What the task asks:
Scan the data below. Pull out each line where "reserved" occurs.

Records to use:
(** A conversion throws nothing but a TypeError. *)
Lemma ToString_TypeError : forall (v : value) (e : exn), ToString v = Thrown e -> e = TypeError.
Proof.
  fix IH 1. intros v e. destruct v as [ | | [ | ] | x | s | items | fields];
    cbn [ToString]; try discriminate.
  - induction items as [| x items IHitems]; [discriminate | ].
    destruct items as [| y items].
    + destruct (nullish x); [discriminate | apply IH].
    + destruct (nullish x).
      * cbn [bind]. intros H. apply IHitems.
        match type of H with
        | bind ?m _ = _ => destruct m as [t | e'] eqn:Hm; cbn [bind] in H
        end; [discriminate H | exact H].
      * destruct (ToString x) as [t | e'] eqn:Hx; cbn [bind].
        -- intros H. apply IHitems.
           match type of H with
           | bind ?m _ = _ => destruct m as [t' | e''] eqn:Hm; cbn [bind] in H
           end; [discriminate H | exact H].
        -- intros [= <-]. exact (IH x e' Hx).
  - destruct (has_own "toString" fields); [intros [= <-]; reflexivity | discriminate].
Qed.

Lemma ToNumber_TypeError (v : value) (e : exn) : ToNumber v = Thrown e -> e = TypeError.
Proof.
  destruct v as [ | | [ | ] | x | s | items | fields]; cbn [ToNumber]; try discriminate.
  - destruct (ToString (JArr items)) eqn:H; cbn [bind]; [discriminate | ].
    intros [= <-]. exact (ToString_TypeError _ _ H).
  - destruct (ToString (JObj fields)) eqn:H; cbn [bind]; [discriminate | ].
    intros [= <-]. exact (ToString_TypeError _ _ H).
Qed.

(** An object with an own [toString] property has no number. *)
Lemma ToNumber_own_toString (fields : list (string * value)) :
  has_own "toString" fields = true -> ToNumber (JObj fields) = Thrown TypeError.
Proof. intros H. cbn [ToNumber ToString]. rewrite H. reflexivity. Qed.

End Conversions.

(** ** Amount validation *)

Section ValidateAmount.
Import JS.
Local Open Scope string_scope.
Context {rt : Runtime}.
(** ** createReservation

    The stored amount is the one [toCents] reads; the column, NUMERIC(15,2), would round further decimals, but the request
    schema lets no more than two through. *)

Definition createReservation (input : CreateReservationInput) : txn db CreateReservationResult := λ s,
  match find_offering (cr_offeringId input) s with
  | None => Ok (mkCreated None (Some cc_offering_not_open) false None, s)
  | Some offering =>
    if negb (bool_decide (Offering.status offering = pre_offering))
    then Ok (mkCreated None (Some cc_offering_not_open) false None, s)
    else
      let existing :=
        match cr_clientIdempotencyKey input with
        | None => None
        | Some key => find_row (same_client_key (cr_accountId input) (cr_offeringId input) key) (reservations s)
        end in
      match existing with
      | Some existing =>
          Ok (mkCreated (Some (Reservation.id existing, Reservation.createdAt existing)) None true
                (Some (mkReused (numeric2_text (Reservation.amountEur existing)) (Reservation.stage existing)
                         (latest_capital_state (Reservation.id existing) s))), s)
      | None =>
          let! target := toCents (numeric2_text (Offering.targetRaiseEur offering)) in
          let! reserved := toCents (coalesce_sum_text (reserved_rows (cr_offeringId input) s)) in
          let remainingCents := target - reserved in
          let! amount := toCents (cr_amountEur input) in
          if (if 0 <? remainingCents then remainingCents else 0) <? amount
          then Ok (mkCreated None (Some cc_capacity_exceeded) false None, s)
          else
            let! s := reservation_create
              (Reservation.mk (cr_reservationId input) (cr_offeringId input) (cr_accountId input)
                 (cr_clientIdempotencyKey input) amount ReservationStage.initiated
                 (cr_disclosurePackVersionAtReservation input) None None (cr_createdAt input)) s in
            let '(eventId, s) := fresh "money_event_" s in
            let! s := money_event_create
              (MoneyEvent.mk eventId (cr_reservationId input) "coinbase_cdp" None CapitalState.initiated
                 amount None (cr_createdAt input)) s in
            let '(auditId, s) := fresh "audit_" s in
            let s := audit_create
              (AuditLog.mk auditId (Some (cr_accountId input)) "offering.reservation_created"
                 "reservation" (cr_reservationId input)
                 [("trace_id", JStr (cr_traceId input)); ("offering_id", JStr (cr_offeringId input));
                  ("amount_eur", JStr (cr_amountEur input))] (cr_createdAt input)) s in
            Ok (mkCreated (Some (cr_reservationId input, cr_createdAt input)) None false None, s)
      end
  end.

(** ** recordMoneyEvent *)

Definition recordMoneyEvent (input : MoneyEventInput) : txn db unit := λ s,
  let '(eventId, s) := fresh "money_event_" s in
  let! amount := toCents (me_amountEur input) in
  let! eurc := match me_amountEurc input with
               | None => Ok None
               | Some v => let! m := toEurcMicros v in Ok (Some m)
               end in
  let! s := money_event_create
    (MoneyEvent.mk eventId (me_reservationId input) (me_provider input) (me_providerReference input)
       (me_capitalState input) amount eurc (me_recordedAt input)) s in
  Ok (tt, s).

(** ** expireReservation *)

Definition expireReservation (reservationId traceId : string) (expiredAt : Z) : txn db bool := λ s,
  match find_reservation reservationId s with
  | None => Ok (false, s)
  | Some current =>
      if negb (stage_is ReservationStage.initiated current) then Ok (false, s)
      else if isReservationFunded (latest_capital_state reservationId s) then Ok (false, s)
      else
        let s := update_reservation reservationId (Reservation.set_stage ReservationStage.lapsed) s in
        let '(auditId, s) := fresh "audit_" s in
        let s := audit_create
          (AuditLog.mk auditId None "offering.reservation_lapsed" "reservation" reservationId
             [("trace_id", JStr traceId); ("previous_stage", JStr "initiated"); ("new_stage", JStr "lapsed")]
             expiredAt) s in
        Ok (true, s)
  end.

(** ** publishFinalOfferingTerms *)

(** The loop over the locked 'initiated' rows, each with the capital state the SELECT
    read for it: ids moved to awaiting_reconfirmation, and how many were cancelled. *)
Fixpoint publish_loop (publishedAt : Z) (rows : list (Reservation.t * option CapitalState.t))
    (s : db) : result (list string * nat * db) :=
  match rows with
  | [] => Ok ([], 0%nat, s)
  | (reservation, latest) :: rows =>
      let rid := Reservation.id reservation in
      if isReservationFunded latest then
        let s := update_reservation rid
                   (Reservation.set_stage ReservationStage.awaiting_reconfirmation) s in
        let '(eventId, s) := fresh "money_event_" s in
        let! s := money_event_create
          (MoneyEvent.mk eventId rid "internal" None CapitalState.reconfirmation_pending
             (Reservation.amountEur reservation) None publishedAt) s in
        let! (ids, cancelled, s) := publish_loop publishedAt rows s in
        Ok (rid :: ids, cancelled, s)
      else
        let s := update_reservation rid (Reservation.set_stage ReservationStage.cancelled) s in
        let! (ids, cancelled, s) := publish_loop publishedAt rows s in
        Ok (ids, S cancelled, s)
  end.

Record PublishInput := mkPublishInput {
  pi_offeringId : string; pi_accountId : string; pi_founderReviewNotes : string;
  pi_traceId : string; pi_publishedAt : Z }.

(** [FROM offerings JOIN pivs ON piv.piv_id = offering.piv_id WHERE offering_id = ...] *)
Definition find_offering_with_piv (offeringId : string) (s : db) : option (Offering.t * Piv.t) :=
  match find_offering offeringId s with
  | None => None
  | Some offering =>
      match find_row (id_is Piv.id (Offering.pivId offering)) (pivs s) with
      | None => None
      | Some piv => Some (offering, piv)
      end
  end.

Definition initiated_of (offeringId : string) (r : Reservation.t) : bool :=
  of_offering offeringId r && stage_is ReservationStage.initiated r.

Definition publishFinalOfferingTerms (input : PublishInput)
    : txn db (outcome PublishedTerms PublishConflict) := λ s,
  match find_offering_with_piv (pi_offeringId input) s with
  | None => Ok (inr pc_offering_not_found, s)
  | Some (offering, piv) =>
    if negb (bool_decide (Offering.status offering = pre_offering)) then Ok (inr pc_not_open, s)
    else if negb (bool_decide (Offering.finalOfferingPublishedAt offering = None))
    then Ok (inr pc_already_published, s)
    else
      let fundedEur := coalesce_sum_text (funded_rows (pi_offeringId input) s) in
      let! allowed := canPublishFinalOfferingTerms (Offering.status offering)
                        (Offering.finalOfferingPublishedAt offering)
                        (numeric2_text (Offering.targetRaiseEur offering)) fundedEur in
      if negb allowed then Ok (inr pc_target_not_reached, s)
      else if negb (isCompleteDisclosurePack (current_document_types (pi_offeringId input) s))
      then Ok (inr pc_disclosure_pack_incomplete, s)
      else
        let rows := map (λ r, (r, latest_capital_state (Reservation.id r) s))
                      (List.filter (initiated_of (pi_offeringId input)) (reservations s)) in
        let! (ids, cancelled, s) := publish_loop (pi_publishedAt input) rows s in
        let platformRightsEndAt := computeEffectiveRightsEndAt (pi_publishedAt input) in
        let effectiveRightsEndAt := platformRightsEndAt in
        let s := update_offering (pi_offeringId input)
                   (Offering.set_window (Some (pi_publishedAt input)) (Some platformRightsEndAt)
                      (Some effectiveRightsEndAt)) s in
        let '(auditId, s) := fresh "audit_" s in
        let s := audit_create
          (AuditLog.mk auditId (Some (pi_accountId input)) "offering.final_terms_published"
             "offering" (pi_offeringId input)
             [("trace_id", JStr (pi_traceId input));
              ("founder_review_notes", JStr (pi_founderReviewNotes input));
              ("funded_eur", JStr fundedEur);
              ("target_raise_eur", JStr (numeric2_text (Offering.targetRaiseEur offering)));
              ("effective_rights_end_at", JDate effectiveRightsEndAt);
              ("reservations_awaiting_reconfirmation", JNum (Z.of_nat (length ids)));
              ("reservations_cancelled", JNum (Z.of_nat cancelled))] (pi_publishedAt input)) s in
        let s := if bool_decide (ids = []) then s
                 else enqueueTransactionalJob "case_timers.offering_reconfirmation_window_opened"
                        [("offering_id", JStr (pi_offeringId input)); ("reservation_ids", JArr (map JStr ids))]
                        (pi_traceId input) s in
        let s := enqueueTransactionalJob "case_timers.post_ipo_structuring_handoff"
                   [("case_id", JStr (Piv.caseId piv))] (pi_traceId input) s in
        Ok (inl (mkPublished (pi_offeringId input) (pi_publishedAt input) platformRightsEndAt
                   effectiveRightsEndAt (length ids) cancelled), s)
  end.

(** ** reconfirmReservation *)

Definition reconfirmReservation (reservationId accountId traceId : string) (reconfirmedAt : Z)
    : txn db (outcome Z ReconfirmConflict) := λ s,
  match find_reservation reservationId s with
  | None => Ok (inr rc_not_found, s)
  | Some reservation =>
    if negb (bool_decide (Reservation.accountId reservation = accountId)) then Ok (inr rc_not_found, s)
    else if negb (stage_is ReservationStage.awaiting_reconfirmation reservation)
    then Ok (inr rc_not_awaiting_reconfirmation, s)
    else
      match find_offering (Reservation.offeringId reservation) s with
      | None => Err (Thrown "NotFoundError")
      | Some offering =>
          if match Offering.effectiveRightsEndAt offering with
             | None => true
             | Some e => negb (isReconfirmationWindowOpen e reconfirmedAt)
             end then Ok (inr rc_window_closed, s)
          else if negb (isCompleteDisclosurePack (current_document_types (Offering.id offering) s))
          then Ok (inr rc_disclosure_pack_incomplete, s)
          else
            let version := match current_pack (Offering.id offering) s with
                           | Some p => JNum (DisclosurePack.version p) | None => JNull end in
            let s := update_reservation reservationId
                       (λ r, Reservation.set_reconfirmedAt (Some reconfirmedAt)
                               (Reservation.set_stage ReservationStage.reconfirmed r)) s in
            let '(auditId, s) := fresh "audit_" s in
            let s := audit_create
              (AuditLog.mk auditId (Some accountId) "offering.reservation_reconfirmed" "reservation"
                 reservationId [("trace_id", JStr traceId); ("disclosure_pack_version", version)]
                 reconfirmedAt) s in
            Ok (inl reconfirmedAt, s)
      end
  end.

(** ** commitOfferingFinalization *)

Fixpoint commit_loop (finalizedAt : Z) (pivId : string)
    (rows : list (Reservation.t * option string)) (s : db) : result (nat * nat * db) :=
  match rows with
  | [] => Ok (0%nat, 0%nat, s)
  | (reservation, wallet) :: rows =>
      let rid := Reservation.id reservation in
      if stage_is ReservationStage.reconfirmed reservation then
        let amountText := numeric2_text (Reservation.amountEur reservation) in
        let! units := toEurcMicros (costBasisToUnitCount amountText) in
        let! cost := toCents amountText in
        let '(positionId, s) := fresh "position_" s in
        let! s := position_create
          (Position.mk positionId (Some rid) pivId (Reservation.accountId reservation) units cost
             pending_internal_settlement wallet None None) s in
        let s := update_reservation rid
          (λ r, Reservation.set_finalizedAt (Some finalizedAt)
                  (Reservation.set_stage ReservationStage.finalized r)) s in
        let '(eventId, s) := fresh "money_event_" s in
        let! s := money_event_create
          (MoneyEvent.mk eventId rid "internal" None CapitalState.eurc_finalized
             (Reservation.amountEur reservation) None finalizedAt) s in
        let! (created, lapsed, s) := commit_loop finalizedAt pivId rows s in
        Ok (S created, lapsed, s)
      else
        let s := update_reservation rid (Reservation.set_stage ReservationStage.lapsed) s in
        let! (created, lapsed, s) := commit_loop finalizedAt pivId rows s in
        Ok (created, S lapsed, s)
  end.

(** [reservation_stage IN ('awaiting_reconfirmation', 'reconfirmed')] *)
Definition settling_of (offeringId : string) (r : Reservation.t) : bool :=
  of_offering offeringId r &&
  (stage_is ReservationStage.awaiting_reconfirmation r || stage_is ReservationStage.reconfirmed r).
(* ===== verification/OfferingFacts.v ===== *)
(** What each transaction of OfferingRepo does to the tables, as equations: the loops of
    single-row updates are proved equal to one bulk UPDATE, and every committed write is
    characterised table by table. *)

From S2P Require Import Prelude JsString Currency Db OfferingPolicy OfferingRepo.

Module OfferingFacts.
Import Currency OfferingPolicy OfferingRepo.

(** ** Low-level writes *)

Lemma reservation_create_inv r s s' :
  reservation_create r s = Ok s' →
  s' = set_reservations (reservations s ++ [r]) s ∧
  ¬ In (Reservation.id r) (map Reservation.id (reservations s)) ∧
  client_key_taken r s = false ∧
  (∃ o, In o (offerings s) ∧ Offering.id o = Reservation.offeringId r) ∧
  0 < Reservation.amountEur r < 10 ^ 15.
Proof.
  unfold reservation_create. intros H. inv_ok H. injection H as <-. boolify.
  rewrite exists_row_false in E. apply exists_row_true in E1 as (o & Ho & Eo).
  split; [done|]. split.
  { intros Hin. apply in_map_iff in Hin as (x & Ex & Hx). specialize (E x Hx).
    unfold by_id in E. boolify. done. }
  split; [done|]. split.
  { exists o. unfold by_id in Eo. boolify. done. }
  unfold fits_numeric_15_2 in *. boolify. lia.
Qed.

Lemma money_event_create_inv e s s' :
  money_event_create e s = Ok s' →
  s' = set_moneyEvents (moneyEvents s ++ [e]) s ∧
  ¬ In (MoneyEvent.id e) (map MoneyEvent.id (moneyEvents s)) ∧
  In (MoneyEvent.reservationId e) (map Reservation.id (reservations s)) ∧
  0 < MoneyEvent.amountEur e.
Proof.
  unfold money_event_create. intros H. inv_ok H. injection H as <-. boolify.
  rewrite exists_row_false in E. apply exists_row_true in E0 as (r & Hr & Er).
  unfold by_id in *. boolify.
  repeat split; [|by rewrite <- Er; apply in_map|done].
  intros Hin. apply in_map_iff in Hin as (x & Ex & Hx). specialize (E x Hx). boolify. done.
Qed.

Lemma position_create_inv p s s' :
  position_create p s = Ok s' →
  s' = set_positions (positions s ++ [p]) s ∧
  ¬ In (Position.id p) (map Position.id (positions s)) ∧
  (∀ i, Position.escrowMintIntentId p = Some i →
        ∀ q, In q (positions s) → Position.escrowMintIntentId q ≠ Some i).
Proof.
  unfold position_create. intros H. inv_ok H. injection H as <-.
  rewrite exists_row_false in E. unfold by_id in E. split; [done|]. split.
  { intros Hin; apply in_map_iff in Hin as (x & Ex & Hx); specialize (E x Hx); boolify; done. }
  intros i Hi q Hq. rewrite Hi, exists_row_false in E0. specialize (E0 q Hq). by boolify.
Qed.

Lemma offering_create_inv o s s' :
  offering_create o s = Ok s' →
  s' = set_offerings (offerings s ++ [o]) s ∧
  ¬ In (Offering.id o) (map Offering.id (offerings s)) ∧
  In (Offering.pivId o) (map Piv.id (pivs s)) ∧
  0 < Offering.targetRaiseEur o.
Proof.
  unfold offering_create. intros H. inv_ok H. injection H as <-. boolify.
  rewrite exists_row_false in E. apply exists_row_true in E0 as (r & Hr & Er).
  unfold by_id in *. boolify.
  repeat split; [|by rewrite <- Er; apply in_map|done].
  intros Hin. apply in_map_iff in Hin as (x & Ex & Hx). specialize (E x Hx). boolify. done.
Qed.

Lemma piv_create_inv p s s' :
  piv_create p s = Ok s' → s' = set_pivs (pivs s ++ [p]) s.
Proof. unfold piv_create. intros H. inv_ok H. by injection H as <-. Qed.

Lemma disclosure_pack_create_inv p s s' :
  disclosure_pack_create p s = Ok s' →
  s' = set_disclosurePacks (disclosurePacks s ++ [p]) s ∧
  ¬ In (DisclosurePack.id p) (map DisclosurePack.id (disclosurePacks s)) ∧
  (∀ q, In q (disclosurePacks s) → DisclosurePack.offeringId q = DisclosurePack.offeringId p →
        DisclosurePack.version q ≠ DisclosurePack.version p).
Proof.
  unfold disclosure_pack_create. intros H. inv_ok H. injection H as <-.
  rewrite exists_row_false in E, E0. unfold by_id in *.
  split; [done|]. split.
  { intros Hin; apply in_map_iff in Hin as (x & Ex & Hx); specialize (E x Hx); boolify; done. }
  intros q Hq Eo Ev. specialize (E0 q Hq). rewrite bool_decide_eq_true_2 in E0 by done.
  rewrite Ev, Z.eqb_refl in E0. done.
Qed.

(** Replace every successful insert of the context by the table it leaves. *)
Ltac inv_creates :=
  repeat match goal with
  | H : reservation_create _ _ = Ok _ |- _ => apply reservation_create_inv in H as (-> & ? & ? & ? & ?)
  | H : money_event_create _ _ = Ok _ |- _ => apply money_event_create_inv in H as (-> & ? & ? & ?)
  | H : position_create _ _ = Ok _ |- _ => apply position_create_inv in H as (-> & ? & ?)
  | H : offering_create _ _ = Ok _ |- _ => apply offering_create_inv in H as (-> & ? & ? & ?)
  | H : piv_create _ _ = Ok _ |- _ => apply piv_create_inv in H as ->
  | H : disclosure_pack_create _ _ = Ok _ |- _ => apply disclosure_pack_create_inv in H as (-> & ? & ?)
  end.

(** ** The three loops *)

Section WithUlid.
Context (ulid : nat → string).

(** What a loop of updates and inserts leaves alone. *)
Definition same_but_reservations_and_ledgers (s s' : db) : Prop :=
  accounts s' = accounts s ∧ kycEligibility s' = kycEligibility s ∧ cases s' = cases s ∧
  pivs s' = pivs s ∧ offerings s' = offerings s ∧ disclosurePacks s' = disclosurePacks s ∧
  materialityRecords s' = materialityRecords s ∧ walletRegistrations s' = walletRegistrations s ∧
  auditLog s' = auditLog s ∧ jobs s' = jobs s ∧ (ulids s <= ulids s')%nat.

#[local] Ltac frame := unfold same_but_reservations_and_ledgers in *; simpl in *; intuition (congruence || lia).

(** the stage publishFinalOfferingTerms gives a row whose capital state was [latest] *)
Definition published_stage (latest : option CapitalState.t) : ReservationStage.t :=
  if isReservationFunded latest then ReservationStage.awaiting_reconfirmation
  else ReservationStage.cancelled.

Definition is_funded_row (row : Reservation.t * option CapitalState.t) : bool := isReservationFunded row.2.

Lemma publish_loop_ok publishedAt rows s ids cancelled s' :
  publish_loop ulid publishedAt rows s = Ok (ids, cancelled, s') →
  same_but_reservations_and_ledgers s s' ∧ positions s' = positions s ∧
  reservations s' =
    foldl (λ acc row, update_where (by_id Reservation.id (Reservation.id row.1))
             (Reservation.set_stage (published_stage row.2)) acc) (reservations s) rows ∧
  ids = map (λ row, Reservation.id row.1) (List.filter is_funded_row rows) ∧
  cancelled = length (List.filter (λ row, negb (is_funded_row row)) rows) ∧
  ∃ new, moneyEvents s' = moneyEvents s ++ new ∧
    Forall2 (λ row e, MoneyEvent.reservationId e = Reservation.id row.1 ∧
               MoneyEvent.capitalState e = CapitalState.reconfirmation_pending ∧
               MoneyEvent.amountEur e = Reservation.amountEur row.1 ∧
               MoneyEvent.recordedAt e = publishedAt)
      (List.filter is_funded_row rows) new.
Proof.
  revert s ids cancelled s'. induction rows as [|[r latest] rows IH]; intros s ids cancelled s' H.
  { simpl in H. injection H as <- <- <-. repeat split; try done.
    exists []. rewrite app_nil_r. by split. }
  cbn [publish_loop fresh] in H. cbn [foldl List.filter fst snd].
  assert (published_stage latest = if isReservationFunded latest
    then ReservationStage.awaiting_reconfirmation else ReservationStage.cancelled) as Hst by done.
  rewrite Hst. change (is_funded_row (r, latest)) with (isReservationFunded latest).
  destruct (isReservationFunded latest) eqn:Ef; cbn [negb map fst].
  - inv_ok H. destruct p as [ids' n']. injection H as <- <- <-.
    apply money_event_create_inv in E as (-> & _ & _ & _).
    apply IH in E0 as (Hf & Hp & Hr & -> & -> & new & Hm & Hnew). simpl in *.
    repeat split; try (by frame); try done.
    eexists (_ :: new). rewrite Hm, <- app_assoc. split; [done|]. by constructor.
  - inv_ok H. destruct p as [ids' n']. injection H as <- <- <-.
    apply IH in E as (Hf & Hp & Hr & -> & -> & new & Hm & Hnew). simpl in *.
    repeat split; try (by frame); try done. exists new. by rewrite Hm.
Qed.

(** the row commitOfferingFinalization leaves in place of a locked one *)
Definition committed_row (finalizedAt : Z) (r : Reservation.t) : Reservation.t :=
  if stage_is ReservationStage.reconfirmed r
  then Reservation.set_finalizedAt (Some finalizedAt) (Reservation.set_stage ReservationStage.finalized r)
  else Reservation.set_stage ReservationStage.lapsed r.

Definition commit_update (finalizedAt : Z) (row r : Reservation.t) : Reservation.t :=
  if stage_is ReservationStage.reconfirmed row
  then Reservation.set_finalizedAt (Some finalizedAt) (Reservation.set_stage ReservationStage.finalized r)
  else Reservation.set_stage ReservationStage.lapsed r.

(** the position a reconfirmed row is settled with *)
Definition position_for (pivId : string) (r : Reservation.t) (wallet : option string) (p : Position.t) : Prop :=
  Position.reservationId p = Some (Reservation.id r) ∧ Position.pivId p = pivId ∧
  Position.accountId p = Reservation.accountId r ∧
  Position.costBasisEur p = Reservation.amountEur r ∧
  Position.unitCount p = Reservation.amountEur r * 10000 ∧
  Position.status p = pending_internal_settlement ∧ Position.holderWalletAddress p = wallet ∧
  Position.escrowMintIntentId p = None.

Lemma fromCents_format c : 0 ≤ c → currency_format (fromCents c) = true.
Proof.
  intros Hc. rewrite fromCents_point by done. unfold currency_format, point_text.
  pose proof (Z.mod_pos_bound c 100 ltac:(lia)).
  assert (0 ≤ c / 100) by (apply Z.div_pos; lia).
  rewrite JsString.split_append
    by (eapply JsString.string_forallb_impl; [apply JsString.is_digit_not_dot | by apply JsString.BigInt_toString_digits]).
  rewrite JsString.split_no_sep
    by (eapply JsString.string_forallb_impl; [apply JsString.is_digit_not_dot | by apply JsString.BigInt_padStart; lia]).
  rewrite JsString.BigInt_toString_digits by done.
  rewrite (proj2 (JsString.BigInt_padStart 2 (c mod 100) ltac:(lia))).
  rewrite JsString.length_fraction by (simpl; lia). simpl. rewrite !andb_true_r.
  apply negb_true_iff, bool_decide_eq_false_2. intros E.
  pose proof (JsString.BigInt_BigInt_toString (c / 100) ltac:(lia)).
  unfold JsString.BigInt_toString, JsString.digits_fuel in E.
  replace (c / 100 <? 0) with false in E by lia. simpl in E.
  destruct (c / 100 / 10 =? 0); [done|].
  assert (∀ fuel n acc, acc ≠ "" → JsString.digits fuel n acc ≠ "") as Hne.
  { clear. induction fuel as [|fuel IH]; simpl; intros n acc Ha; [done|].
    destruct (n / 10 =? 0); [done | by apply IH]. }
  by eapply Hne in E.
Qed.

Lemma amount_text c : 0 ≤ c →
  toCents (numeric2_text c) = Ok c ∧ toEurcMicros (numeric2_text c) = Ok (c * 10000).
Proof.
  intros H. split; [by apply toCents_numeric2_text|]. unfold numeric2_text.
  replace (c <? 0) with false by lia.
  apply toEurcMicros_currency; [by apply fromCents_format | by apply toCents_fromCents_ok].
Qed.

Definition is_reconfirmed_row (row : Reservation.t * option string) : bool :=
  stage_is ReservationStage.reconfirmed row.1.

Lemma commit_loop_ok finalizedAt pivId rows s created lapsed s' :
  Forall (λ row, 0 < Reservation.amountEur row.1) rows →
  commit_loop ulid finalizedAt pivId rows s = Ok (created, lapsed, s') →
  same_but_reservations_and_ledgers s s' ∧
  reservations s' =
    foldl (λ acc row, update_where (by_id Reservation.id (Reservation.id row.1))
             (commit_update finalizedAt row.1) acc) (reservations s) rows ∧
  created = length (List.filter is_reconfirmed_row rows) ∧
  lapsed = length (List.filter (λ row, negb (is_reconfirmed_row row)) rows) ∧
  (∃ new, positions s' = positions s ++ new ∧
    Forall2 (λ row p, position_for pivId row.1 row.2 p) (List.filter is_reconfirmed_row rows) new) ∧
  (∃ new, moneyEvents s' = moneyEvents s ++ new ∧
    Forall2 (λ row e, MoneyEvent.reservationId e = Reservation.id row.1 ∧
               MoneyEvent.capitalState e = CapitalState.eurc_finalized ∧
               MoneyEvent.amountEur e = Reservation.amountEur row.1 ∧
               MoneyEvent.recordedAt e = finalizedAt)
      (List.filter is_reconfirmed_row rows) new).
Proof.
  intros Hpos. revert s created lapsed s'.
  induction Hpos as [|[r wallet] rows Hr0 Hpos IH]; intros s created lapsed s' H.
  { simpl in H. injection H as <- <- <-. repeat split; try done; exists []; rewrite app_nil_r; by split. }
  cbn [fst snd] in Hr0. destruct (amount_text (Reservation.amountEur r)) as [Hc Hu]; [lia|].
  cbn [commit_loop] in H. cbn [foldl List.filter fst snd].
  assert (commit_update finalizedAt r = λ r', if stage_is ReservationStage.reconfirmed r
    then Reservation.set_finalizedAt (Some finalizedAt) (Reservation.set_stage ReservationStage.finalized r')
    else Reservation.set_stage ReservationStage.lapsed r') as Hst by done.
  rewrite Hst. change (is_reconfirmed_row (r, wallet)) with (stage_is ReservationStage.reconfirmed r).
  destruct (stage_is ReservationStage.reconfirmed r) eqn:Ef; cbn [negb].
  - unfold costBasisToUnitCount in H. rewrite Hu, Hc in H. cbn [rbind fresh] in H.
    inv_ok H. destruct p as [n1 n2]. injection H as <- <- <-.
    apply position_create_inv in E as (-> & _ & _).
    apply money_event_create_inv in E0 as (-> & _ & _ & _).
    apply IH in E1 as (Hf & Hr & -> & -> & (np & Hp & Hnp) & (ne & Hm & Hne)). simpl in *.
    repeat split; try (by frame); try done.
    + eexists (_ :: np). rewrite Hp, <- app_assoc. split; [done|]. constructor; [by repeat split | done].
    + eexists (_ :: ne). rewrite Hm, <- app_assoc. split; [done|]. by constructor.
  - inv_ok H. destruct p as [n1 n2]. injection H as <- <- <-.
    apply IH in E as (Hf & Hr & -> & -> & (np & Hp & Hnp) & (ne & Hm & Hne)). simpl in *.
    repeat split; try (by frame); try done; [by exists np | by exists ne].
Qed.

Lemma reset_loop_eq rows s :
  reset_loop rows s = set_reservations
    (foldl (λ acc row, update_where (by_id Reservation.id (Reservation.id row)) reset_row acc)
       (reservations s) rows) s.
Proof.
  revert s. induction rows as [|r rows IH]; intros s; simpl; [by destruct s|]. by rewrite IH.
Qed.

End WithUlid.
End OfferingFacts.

Answer section:
          let! reserved := toCents (coalesce_sum_text (reserved_rows (cr_offeringId input) s)) in
          let remainingCents := target - reserved in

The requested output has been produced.